Once the line with "Set Implicit Arguments." is found in the entries below, print it and each following line exactly, stopping after the line with "Definition mean (l"; print nothing else.

══════════

(** * Quant_Portfolio: rule screening, universe ranking, weighting and backtest metrics

    A shallow embedding of [portfolio_creation.py], [portfolio_weighting.py],
    [backtester.py] and the script [run_portfolio_weighting.py].

    Conventions of the embedding.
    - A Python [int] is a [Z].  A Python [float] is a real number or [NaN]
      (type [float] below); arithmetic on finite values is exact real
      arithmetic, so rounding is not represented.  The infinities are not
      represented either: a division by zero, which numpy answers with [nan]
      or a signed infinity, is [NaN] here.
    - A [datetime.date] is its proleptic Gregorian ordinal ([date.toordinal]).
    - A Python [dict] is an association list in insertion order whose keys are
      pairwise different; a pandas [Series] is a list of (label, value) pairs,
      labels possibly repeated.
    - The relational store is a record of tables, each a list of rows; a query
      without [ORDER BY] answers in table order.
    - A call that raises answers [None]. *)

From Stdlib Require Import ZArith List String Ascii Bool Reals Lra Lia.
From Stdlib Require Import Permutation Sorted DecimalString DecimalZ.
Import ListNotations.

Set Implicit Arguments.

(** ** Python and pandas primitives *)

Module Py.

(** [str(n)] for an integer. *)
Definition str (z : Z) : string := NilZero.string_of_int (Z.to_int z).

(** [s.endswith(suffix)]. *)
Definition endswith (s suffix : string) : bool :=
  let n := String.length s in
  let m := String.length suffix in
  (m <=? n)%nat && String.eqb (substring (n - m) m s) suffix.

(** Values that serve as mapping keys and index labels: [int] and [str].
    An [int] never equals a [str]. *)
Inductive pyval : Type :=
| PyInt (z : Z)
| PyStr (s : string).

Definition pyval_eqb (a b : pyval) : bool :=
  match a, b with
  | PyInt x, PyInt y => Z.eqb x y
  | PyStr x, PyStr y => String.eqb x y
  | _, _ => false
  end.

(** *** Floats *)

Inductive float : Type :=
| Fin (r : R)
| NaN.

Definition Rltb (x y : R) : bool := if Rlt_dec x y then true else false.
Definition Rleb (x y : R) : bool := if Rle_dec x y then true else false.
Definition Reqb (x y : R) : bool := if Req_dec_T x y then true else false.

Definition fadd (a b : float) : float :=
  match a, b with Fin x, Fin y => Fin (x + y) | _, _ => NaN end.

Definition fsub (a b : float) : float :=
  match a, b with Fin x, Fin y => Fin (x - y) | _, _ => NaN end.

Definition fmul (a b : float) : float :=
  match a, b with Fin x, Fin y => Fin (x * y) | _, _ => NaN end.

Definition fdiv (a b : float) : float :=
  match a, b with
  | Fin x, Fin y => if Reqb y 0 then NaN else Fin (x / y)
  | _, _ => NaN
  end.

(** Comparisons with [nan] are false. *)
Definition flt (a b : float) : bool :=
  match a, b with Fin x, Fin y => Rltb x y | _, _ => false end.

Definition fgt (a b : float) : bool := flt b a.

Definition isna (a : float) : bool :=
  match a with NaN => true | Fin _ => false end.

(** Python's [sum] and numpy's [ndarray.sum]: [nan] propagates. *)
Definition fsum (l : list float) : float := fold_right fadd (Fin 0) l.

(** *** pandas reductions ([skipna=True]) *)

Fixpoint dropna (l : list float) : list R :=
  match l with
  | [] => []
  | Fin r :: l' => r :: dropna l'
  | NaN :: l' => dropna l'
  end.

Definition Rsum (l : list R) : R := fold_right Rplus 0%R l.

(** [Series.sum()]. *)
Definition nansum (l : list float) : R := Rsum (dropna l).

(** [Series.mean()]. *)
Definition mean (l : list float) : float :=
  match dropna l with
  | [] => NaN
  | xs => Fin (Rsum xs / INR (List.length xs))
  end.

(** [Series.std()], sample standard deviation ([ddof=1]): [nan] with fewer
    than two observations. *)
Definition std (l : list float) : float :=
  let xs := dropna l in
  let n := List.length xs in
  if (n <? 2)%nat then NaN
  else
    let m := (Rsum xs / INR n)%R in
    Fin (sqrt (Rsum (map (fun x => (x - m) * (x - m))%R xs) / INR (n - 1))).

(** Stable insertion sort: [le x y] says that [x] may stand before [y]. *)
Section Sorting.
Variable A : Type.
Variable le : A -> A -> bool.

Fixpoint insert_by (x : A) (l : list A) : list A :=
  match l with
  | [] => [x]
  | y :: l' => if le x y then x :: y :: l' else y :: insert_by x l'
  end.

Definition sort_by (l : list A) : list A := fold_right insert_by [] l.
End Sorting.

(** [Series.median()]. *)
Definition median (l : list float) : float :=
  let xs := sort_by Rleb (dropna l) in
  let n := List.length xs in
  match n with
  | O => NaN
  | _ =>
    if Nat.even n
    then Fin ((nth (n / 2 - 1) xs 0%R + nth (n / 2) xs 0%R) / 2)%R
    else Fin (nth (n / 2) xs 0%R)
  end.

(** [Series.pct_change()]: the first entry is [nan]. *)
Fixpoint pct_from (prev : float) (l : list float) : list float :=
  match l with
  | [] => []
  | x :: l' => fsub (fdiv x prev) (Fin 1) :: pct_from x l'
  end.

Definition pct_change (l : list float) : list float :=
  match l with
  | [] => []
  | x :: l' => NaN :: pct_from x l'
  end.

(** [Series.tail(n)]: the last [n] entries; for negative [n] all but the
    first [|n|]. *)
Definition tail (A : Type) (n : Z) (l : list A) : list A :=
  if (n <? 0)%Z then skipn (Z.to_nat (- n)) l
  else skipn (List.length l - Z.to_nat n) l.

(** *** Dictionaries *)

Section Dict.
Variables K V : Type.
Variable eqb : K -> K -> bool.

Definition dict := list (K * V).

(** [d[k] = v]: an existing key keeps its place. *)
Fixpoint dict_set (d : dict) (k : K) (v : V) : dict :=
  match d with
  | [] => [(k, v)]
  | (k', v') :: d' =>
    if eqb k' k then (k', v) :: d' else (k', v') :: dict_set d' k v
  end.

(** [d.get(k)]. *)
Fixpoint dict_get (d : dict) (k : K) : option V :=
  match d with
  | [] => None
  | (k', v') :: d' => if eqb k' k then Some v' else dict_get d' k
  end.

(** [dict(items)] and [{k: v for k, v in items}]: later items overwrite. *)
Definition dict_of_items (items : list (K * V)) : dict :=
  fold_left (fun d kv => dict_set d (fst kv) (snd kv)) items [].
End Dict.

(** [{str(k): v for k, v in series.to_dict().items()}]. *)
Definition stringify (V : Type) (series : list (Z * V)) : dict string V :=
  dict_of_items String.eqb
    (map (fun kv => (str (fst kv), snd kv)) (dict_of_items Z.eqb series)).

(** *** Dates *)

(** [date(year, 1, 1).toordinal()]. *)
Definition jan1 (year : Z) : Z :=
  let y := (year - 1)%Z in
  (365 * y + y / 4 - y / 100 + y / 400 + 1)%Z.

(** [date(year, 12, 31).toordinal()]. *)
Definition dec31 (year : Z) : Z := (jan1 (year + 1) - 1)%Z.

End Py.

Import Py.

══════════

EXERCISE SOLUTION:
Set Implicit Arguments.

(** ** Python and pandas primitives *)

Module Py.

(** [str(n)] for an integer. *)
Definition str (z : Z) : string := NilZero.string_of_int (Z.to_int z).

(** [s.endswith(suffix)]. *)
Definition endswith (s suffix : string) : bool :=
  let n := String.length s in
  let m := String.length suffix in
  (m <=? n)%nat && String.eqb (substring (n - m) m s) suffix.

(** Values that serve as mapping keys and index labels: [int] and [str].
    An [int] never equals a [str]. *)
Inductive pyval : Type :=
| PyInt (z : Z)
| PyStr (s : string).

Definition pyval_eqb (a b : pyval) : bool :=
  match a, b with
  | PyInt x, PyInt y => Z.eqb x y
  | PyStr x, PyStr y => String.eqb x y
  | _, _ => false
  end.

(** *** Floats *)

Inductive float : Type :=
| Fin (r : R)
| NaN.

Definition Rltb (x y : R) : bool := if Rlt_dec x y then true else false.
Definition Rleb (x y : R) : bool := if Rle_dec x y then true else false.
Definition Reqb (x y : R) : bool := if Req_dec_T x y then true else false.

Definition fadd (a b : float) : float :=
  match a, b with Fin x, Fin y => Fin (x + y) | _, _ => NaN end.

Definition fsub (a b : float) : float :=
  match a, b with Fin x, Fin y => Fin (x - y) | _, _ => NaN end.

Definition fmul (a b : float) : float :=
  match a, b with Fin x, Fin y => Fin (x * y) | _, _ => NaN end.

Definition fdiv (a b : float) : float :=
  match a, b with
  | Fin x, Fin y => if Reqb y 0 then NaN else Fin (x / y)
  | _, _ => NaN
  end.

(** Comparisons with [nan] are false. *)
Definition flt (a b : float) : bool :=
  match a, b with Fin x, Fin y => Rltb x y | _, _ => false end.

Definition fgt (a b : float) : bool := flt b a.

Definition isna (a : float) : bool :=
  match a with NaN => true | Fin _ => false end.

(** Python's [sum] and numpy's [ndarray.sum]: [nan] propagates. *)
Definition fsum (l : list float) : float := fold_right fadd (Fin 0) l.

(** *** pandas reductions ([skipna=True]) *)

Fixpoint dropna (l : list float) : list R :=
  match l with
  | [] => []
  | Fin r :: l' => r :: dropna l'
  | NaN :: l' => dropna l'
  end.

Definition Rsum (l : list R) : R := fold_right Rplus 0%R l.

(** [Series.sum()]. *)
Definition nansum (l : list float) : R := Rsum (dropna l).

(** [Series.mean()]. *)
Definition mean (l : list float) : float :=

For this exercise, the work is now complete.